Try it
Give back every line of the material below that has the string "simpl".

Available records
=== Begin Enclosure ===
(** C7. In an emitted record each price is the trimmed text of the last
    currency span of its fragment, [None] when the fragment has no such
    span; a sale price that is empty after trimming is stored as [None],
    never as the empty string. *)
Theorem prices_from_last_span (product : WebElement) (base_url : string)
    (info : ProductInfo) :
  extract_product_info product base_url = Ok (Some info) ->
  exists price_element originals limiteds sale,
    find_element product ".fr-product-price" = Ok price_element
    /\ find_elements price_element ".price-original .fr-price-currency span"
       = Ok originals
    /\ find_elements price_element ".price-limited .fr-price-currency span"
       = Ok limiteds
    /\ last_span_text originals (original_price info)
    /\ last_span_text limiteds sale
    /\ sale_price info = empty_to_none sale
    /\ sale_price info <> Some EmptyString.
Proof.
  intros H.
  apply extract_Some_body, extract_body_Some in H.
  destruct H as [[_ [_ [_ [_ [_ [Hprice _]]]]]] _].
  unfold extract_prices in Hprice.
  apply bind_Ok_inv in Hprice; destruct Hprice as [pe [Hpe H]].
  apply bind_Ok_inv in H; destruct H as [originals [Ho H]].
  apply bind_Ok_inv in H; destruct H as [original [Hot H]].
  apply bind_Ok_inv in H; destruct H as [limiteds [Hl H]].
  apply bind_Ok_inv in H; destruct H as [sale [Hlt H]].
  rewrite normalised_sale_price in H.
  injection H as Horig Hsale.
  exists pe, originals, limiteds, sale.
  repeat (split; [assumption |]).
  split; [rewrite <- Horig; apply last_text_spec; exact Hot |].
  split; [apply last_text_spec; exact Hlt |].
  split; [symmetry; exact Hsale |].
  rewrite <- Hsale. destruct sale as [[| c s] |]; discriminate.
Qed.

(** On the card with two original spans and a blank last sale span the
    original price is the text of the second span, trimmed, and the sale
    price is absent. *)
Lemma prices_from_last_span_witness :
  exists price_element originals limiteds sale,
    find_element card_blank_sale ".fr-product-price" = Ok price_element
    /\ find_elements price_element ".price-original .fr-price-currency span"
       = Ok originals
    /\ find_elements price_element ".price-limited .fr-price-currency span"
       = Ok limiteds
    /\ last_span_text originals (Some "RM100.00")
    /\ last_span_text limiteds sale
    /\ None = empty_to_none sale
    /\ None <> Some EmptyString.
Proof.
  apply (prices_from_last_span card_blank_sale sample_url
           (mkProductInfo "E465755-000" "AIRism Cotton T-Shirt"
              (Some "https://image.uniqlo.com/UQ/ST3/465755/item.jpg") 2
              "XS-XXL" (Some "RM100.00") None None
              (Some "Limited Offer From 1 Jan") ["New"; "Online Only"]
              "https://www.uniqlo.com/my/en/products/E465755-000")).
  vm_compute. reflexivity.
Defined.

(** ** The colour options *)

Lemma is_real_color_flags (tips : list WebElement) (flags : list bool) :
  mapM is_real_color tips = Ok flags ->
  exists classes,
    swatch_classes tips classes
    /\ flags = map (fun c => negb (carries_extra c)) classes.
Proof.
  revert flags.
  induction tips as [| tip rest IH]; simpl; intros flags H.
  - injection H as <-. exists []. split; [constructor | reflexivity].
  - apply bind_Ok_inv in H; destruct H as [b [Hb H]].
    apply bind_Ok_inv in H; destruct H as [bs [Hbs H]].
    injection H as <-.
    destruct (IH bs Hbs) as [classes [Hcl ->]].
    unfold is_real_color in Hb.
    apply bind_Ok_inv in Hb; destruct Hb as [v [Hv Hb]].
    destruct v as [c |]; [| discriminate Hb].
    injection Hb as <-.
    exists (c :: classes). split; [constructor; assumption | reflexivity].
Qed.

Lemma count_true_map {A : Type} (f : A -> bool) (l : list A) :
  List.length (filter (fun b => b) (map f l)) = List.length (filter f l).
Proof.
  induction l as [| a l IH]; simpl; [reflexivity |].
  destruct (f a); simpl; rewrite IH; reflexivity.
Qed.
=== End Enclosure ===
Result below
  induction tips as [| tip rest IH]; simpl; intros flags H.
  induction l as [| a l IH]; simpl; [reflexivity |].
  destruct (f a); simpl; rewrite IH; reflexivity.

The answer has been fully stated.